In the listing below, locate the line that contains "unfold split_on at" and the line that contains "assert (W : forall s, forallb". Restate word for word those two lines and every line between them, and nothing else.

*** Opening Given data ***

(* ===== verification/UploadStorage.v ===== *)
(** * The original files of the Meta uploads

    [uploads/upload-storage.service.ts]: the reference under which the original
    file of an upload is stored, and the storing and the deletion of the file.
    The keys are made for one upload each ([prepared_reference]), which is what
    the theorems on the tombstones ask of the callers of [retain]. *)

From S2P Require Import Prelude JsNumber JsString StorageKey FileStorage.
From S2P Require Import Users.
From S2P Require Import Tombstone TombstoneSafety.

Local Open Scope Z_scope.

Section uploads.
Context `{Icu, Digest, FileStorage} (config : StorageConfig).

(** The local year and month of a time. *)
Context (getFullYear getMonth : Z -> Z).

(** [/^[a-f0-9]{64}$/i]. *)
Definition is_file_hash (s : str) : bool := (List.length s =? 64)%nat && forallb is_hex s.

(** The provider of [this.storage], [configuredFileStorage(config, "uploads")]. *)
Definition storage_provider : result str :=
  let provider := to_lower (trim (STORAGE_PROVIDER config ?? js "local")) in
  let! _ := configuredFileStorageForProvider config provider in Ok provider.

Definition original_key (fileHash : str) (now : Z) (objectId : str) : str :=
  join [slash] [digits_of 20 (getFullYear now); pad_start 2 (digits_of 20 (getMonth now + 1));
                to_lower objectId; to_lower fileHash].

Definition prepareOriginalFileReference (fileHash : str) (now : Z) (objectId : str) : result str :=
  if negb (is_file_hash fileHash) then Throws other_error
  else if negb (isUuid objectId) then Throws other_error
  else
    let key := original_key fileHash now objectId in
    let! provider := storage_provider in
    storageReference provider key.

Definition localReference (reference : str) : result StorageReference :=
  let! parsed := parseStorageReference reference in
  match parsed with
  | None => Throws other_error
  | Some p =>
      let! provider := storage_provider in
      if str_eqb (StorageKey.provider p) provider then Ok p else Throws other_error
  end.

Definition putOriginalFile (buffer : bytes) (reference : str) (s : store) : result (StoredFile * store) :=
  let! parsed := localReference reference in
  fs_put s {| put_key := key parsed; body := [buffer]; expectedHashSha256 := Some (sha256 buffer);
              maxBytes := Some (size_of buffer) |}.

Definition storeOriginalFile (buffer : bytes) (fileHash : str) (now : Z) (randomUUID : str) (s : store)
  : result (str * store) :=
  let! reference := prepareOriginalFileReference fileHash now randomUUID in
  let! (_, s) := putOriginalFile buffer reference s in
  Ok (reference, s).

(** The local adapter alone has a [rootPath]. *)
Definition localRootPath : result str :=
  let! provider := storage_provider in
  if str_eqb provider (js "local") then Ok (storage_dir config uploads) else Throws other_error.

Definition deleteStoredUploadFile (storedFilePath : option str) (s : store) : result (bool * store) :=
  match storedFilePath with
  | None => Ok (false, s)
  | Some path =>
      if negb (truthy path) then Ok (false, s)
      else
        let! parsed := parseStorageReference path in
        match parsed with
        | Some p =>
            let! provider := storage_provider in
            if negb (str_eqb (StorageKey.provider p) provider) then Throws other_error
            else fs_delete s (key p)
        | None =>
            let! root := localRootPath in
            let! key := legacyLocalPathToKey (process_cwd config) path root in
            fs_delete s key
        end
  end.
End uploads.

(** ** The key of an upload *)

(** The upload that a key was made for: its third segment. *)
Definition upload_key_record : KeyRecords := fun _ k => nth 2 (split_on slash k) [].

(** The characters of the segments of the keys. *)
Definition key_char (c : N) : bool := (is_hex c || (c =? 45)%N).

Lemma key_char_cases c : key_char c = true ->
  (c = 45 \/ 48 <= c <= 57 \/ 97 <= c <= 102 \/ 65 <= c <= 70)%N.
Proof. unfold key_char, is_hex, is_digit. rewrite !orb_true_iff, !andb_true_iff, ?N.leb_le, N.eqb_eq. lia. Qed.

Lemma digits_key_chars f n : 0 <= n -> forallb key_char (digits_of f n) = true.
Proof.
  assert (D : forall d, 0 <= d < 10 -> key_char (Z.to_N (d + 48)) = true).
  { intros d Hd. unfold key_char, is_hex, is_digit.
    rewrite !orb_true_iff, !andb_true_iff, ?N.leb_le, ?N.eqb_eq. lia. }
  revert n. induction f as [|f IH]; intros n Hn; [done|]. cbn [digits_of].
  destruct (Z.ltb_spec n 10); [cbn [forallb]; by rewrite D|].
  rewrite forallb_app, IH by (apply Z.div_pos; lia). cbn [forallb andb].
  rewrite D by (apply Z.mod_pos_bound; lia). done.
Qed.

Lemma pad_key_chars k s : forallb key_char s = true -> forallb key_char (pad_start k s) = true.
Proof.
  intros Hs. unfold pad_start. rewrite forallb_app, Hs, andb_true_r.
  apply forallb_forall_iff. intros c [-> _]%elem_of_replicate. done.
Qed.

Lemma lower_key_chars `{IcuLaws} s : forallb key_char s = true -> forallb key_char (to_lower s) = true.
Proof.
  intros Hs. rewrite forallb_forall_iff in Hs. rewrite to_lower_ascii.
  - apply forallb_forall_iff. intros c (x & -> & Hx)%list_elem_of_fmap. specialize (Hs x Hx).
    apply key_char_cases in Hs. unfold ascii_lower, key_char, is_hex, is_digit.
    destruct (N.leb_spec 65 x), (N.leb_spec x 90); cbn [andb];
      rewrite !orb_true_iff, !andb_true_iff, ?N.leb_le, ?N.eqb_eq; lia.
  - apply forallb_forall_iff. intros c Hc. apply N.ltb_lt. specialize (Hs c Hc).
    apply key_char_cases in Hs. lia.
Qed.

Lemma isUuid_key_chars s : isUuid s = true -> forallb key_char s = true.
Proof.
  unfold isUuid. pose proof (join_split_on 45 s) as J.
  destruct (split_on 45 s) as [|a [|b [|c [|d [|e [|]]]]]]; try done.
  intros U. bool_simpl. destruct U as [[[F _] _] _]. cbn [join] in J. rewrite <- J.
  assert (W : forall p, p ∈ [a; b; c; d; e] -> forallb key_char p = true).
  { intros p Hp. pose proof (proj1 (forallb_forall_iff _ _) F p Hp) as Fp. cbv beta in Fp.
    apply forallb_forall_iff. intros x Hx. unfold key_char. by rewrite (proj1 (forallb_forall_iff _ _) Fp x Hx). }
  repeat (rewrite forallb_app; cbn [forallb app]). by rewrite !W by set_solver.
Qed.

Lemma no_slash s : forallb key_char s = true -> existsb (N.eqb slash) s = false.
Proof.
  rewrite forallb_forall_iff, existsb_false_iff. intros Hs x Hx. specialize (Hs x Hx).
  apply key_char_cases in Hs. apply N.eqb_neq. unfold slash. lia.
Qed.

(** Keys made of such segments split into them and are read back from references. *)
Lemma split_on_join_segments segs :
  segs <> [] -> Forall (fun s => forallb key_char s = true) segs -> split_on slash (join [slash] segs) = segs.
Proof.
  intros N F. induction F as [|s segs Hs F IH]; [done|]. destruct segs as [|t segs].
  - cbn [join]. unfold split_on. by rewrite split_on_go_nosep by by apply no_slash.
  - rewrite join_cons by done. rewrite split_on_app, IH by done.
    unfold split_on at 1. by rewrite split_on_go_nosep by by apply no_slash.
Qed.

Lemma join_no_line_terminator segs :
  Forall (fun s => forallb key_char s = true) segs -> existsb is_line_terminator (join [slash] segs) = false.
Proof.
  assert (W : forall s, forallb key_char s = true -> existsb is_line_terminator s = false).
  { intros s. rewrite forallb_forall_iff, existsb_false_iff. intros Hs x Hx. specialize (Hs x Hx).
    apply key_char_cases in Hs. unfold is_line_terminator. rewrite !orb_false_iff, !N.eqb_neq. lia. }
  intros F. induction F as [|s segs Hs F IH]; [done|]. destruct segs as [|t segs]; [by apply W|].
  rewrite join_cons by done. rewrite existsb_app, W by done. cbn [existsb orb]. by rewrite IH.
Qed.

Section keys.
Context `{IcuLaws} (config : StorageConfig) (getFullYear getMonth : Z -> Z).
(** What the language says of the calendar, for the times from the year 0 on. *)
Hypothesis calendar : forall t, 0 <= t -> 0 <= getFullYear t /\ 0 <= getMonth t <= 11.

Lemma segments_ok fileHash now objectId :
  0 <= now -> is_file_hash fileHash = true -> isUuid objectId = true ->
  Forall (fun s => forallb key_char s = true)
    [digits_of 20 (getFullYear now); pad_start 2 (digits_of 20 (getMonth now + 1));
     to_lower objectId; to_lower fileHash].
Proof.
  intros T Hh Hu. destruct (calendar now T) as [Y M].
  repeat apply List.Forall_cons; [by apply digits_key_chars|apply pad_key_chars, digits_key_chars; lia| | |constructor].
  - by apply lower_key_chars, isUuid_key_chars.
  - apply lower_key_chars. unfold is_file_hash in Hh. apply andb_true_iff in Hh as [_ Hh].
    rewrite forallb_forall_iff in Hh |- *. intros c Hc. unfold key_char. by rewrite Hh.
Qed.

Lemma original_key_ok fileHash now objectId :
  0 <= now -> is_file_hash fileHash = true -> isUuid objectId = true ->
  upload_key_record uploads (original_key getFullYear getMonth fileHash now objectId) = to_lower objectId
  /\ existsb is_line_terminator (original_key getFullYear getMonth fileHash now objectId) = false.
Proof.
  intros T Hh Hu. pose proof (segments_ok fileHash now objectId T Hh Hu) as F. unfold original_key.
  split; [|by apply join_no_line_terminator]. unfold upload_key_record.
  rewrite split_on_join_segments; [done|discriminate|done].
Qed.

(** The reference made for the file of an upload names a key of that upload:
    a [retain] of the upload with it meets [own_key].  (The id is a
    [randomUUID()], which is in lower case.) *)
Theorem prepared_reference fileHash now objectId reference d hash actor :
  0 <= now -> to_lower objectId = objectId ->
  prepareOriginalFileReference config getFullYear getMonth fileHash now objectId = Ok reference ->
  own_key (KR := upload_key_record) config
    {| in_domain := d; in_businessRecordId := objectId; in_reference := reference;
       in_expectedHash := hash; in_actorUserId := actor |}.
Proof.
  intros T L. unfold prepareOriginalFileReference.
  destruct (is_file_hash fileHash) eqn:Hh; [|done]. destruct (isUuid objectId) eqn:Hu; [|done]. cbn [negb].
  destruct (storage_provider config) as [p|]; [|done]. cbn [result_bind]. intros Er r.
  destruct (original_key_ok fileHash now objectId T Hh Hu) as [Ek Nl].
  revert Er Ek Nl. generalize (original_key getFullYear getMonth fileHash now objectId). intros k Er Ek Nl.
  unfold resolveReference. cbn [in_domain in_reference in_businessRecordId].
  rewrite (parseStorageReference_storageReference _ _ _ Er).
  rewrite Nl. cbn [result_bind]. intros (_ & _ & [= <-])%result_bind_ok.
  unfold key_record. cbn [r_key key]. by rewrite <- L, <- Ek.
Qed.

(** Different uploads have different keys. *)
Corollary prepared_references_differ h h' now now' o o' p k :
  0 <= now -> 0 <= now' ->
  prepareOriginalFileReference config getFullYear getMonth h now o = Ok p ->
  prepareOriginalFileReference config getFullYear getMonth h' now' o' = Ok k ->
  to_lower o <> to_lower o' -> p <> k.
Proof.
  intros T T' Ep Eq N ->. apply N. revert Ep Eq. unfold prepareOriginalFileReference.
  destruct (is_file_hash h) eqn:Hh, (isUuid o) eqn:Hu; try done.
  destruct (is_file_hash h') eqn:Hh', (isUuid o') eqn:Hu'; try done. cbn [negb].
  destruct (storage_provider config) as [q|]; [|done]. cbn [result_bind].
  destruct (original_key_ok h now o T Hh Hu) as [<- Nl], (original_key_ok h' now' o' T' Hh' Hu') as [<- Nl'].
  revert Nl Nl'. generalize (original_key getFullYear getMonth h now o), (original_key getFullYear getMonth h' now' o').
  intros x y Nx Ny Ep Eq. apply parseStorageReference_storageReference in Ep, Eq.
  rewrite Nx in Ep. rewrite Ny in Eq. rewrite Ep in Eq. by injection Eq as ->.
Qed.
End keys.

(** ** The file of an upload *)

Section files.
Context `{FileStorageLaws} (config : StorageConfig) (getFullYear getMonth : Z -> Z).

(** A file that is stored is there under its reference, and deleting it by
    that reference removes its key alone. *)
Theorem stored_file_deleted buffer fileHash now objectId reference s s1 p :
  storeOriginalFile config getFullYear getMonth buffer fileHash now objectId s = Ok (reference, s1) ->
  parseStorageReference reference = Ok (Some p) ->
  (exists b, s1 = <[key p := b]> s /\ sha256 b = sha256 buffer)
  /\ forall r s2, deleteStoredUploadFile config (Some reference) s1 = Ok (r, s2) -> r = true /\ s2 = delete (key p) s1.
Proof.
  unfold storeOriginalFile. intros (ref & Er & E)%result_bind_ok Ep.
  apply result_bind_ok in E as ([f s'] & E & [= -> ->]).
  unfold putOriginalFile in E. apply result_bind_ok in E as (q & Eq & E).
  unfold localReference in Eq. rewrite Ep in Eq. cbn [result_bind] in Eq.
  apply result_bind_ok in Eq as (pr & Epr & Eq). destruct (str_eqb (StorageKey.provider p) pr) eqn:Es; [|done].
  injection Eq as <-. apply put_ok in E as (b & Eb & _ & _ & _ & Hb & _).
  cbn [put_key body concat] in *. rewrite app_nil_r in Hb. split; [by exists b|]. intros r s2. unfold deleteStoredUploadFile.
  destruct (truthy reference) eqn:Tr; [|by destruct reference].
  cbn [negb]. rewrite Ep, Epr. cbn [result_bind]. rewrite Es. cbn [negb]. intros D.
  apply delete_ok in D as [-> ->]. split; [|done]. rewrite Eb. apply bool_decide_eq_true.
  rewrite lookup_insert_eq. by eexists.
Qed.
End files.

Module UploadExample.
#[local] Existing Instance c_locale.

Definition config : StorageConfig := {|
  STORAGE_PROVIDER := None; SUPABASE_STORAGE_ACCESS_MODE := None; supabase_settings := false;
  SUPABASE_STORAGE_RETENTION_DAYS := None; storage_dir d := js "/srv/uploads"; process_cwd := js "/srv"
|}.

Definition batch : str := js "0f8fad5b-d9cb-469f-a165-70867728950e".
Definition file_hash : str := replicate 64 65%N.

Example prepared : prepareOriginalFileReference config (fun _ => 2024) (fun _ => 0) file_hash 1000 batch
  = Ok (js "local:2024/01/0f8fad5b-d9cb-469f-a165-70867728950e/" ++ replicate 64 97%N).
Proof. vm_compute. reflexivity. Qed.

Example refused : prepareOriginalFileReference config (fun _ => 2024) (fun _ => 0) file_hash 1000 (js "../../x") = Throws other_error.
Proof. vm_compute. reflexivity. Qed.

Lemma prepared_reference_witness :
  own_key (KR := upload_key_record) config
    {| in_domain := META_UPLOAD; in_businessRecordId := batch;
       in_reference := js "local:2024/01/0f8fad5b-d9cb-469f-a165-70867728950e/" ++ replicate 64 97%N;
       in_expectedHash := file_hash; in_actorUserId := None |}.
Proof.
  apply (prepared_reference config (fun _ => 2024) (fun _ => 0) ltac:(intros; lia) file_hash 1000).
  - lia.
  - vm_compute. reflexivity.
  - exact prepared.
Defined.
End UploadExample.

*** Closing Given data ***

• _Response to the task_:
    unfold split_on at 1. by rewrite split_on_go_nosep by by apply no_slash.
Qed.

Lemma join_no_line_terminator segs :
  Forall (fun s => forallb key_char s = true) segs -> existsb is_line_terminator (join [slash] segs) = false.
Proof.
  assert (W : forall s, forallb key_char s = true -> existsb is_line_terminator s = false).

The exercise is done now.